As a person ages, they may find it difficult to let go and allow others to assist them. Whether it is pride, stubbornness, or just a desire to do for themselves as long as possible, there is a chance they will refuse help.
If you are unsure why the person is refusing help, as direct open-ended questions.
For caregivers, home care for the elderly is a balancing act. It will require them to learn when to step in, and when to sit back and allow the person to do certain things on their own.
Understanding Why They Refuse Help
Ageing is difficult for some to accept, despite it being a natural part of life. The person often does not want to admit they are getting older, or they fear the negative connotations associated with being labeled as elderly.
For others, accepting help can cause them to feel embarrassed, inadequate, or lead to feelings of helplessness. No one wants to feel like a burden to others, and admitting they are incapable of doing certain things for themselves is extremely difficult.
Accepting help from a caregiver can also feel intrusive. They believe the caregiver will take the last of their independence, not allowing them to make any decisions on their own.
How To Overcome Rejections
There are several things you can do if an elderly person is refusing help that they desperately need.
Ask Direct Questions
If you are unsure why the person is refusing help, as direct open-ended questions. Do they feel like it would be a burden? Are they worried about having a stranger in the house? Are they afraid of something?
Be Patient and Understanding
Let them know that you worry, but that you understand why they might not want assistance. It is important to stay calm and show patience. It often takes several conversations to convince them to accept help. Getting angry or trying to force the issue is counterproductive to what you hope to accomplish.

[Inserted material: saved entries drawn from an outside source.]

(** * jsonmapper_v2: a shallow embedding of the path engine and the
      condition evaluator, with the properties of its specification.

    The Go sources embedded here are [json_mapper_v2.go] ([Find], [Add],
    [Remove], [convertBracketsToDots]) and [conditions.go]
    ([FindAllWithCondition], [evaluateCondition], [checkCondition],
    [compareNumericUsingReflect], [convertToFloat64], [isNumeric]).

    Modelling decisions, all of them visible in the definitions below:
    - an [interface{}] value is the tagged union [Value]; the numeric tags
      keep the Go kind, because [checkCondition] inspects it;
    - a [map[string]interface{}] is an association list with the usual
      first-match lookup; its iteration order is the order of the list
      (Go leaves it unspecified);
    - [float64] is [spec_float] with the binary64 parameters;
    - [int] is 64 bits wide;
    - a run-time fault of Go (a failed type assertion, a slice expression
      with low > high, an assignment into a nil map) is the outcome [Panic];
    - documents are trees, so a pointer into the document is the trail of
      steps that leads to it from the root, and an update in place is an
      update at the end of that trail. *)

From Stdlib Require Import List String Ascii ZArith Bool Lia Arith.
From Stdlib Require Import Floats.SpecFloat.
From Stdlib Require Import DecimalString Decimal.
Import ListNotations.
Open Scope string_scope.
Open Scope list_scope.
Open Scope Z_scope.

Set Implicit Arguments.
Set Warnings "-register-all,-automation".  (* no [All] scheme is needed for the nested value type *)

(* ================================================================== *)
(** ** Strings: [strings.Split], [strconv.Atoi], the bracket rewriting *)
(* ================================================================== *)

Module GoString.

(** [strings.Split(s, ".")]: always at least one field. *)
Fixpoint Split_dot (s : string) : list string :=
  match s with
  | EmptyString => [EmptyString]
  | String c rest =>
      if Ascii.eqb c "."%char then EmptyString :: Split_dot rest
      else match Split_dot rest with
           | [] => [String c EmptyString]
           | f :: fs => String c f :: fs
           end
  end.

Definition is_digit (c : ascii) : bool :=
  let n := nat_of_ascii c in (48 <=? n)%nat && (n <=? 57)%nat.

Definition digit_val (c : ascii) : Z := Z.of_nat (nat_of_ascii c) - 48.

(** The longest run of decimal digits at the head of [s], and the rest. *)
Fixpoint span_digits (s : string) : string * string :=
  match s with
  | String c rest =>
      if is_digit c
      then let (d, r) := span_digits rest in (String c d, r)
      else (EmptyString, s)
  | EmptyString => (EmptyString, EmptyString)
  end.

(** One match of the regular expression [\[\-?(\d+)\]] at the head of
    [s], which starts just after the opening bracket: the text between
    the brackets and what follows the closing one. *)
Definition match_index (s : string) : option (string * string) :=
  let (sign, s1) :=
    match s with
    | String "-"%char r => ("-", r)
    | _ => ("", s)
    end in
  match span_digits s1 with
  | (EmptyString, _) => None
  | (ds, String "]"%char r) => Some ((sign ++ ds)%string, r)
  | _ => None
  end.

(** [convertBracketsToDots]: every leftmost, non-overlapping match of
    the expression is replaced by a dot and the text between its
    brackets.  [fuel] bounds the scan by the length of the input. *)
Fixpoint convert_from (fuel : nat) (s : string) : string :=
  match fuel with
  | O => s
  | S fuel' =>
      match s with
      | EmptyString => EmptyString
      | String c rest =>
          if Ascii.eqb c "["%char then
            match match_index rest with
            | Some (inner, r) => ("." ++ inner ++ convert_from fuel' r)%string
            | None => String c (convert_from fuel' rest)
            end
          else String c (convert_from fuel' rest)
      end
  end.

Definition convertBracketsToDots (keyPath : string) : string :=
  convert_from (String.length keyPath) keyPath.

(** ** [strconv.Atoi] on a 64-bit platform *)

Definition MaxInt64 : Z := 9223372036854775807.
Definition MinInt64 : Z := -9223372036854775808.
Definition MaxUint64 : Z := 18446744073709551615.

Inductive NumErr := ErrSyntax | ErrRange.

(** The digit loop of [strconv.ParseUint(s, 10, 64)]: a character that
    is not a digit is a syntax error, an overflow a range error with the
    largest value; whichever comes first. *)
Fixpoint ParseUint_loop (s : string) (n : Z) : Z * option NumErr :=
  match s with
  | EmptyString => (n, None)
  | String c rest =>
      if negb (is_digit c) then (0, Some ErrSyntax)
      else if MaxUint64 / 10 + 1 <=? n then (MaxUint64, Some ErrRange)
      else let n1 := n * 10 + digit_val c in
           if MaxUint64 <? n1 then (MaxUint64, Some ErrRange)
           else ParseUint_loop rest n1
  end.

Definition ParseUint (s : string) : Z * option NumErr :=
  match s with
  | EmptyString => (0, Some ErrSyntax)
  | _ => ParseUint_loop s 0
  end.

Sometimes starting small can help them become more receptive to allowing others to help. Talk to them about hiring someone to help with grocery shopping, laundry, or housekeeping once a week. Once they are open to this, gradually offer more help.
For the elderly, feeling as if you are losing control of your own life is the most difficult part. Discuss what they would like, and the options that are available for them. Help them to understand they still have a voice and a choice in the type of care they receive.